Excerpted data: Begin

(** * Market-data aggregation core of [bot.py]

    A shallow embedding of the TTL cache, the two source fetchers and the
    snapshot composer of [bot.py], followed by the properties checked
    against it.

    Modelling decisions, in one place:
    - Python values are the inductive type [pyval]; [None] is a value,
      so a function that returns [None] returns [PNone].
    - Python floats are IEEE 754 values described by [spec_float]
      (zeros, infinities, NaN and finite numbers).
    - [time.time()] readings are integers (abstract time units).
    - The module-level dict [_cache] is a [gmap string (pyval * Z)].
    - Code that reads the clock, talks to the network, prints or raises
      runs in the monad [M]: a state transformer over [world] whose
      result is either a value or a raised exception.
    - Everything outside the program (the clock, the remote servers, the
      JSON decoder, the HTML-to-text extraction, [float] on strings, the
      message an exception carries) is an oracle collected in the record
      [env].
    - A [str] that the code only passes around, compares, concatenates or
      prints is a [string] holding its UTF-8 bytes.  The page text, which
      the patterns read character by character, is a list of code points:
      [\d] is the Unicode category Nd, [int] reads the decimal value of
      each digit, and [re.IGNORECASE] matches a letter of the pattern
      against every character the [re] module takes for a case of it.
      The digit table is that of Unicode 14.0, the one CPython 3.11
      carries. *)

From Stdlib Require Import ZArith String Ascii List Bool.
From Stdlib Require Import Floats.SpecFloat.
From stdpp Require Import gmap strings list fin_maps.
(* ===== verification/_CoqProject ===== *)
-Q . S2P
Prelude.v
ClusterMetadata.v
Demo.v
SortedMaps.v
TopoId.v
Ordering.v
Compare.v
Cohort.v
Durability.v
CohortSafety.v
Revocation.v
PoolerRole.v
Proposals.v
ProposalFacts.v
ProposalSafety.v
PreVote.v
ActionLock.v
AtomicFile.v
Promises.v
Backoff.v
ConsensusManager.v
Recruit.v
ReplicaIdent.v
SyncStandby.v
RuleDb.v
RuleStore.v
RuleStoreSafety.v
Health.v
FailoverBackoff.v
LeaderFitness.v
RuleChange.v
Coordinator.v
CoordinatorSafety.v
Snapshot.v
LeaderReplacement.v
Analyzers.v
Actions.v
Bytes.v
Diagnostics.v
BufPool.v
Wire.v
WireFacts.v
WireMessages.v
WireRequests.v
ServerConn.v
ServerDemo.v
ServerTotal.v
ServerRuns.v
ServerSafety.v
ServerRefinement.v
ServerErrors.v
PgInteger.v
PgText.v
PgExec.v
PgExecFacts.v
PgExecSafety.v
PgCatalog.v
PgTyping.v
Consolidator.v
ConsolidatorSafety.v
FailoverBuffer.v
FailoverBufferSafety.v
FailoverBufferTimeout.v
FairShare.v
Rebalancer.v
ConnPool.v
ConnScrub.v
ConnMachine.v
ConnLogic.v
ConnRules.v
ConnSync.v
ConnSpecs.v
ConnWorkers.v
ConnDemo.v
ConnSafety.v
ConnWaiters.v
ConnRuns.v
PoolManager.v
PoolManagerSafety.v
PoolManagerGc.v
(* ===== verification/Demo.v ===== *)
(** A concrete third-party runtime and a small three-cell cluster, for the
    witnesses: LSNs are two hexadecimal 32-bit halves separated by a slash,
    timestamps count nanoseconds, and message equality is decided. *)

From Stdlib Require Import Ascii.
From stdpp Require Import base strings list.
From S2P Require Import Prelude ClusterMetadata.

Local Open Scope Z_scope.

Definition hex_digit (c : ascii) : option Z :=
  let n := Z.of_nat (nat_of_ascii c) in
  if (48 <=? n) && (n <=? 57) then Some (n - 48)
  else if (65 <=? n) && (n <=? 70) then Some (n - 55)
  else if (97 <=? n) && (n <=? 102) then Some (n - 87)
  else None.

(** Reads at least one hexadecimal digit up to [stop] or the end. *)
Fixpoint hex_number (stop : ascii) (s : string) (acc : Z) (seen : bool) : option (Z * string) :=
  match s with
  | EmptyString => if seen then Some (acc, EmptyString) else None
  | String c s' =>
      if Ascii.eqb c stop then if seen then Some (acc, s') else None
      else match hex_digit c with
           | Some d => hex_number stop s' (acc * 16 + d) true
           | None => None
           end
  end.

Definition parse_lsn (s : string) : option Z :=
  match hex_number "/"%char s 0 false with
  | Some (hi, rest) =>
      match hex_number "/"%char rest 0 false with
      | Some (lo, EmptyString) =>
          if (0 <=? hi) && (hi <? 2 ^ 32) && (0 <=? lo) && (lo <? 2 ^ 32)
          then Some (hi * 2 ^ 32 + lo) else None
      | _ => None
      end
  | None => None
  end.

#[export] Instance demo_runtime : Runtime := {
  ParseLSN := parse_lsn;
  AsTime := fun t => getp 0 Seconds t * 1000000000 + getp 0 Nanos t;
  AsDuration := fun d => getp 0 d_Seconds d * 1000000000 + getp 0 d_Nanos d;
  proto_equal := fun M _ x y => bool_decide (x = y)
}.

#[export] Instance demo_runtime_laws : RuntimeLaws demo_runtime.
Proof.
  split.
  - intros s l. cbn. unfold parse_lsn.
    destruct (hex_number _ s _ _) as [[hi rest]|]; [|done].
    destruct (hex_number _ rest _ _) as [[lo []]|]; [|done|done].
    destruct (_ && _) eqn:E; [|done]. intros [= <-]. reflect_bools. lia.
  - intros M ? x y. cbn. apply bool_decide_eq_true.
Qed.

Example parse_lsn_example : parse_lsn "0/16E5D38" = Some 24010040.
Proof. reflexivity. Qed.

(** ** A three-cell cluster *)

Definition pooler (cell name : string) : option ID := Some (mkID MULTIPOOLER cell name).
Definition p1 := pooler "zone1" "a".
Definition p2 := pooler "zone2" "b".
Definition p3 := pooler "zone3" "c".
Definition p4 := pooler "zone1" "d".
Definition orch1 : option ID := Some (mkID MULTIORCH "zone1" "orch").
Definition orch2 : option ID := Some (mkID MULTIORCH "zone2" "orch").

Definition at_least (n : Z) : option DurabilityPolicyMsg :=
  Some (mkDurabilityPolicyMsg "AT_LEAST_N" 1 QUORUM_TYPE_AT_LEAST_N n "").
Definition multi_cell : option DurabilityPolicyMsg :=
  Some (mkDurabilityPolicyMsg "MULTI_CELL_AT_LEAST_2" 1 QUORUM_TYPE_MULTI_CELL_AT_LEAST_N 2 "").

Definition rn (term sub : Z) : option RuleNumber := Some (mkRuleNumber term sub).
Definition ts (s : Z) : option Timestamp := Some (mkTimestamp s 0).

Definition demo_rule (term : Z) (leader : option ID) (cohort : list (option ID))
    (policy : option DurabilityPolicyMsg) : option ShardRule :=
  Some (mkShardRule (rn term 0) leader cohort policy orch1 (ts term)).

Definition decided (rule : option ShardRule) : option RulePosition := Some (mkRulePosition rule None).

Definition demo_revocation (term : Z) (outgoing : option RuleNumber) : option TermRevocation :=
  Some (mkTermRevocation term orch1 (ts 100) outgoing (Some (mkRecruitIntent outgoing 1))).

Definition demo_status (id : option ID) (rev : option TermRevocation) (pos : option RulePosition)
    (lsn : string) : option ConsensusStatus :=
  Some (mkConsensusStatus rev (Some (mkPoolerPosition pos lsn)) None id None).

Excerpted data: End

** Work instruction **
Across all the entries, count the lines that contain the string "RulePosition", and give that number without anything else.

** Output of the task **
2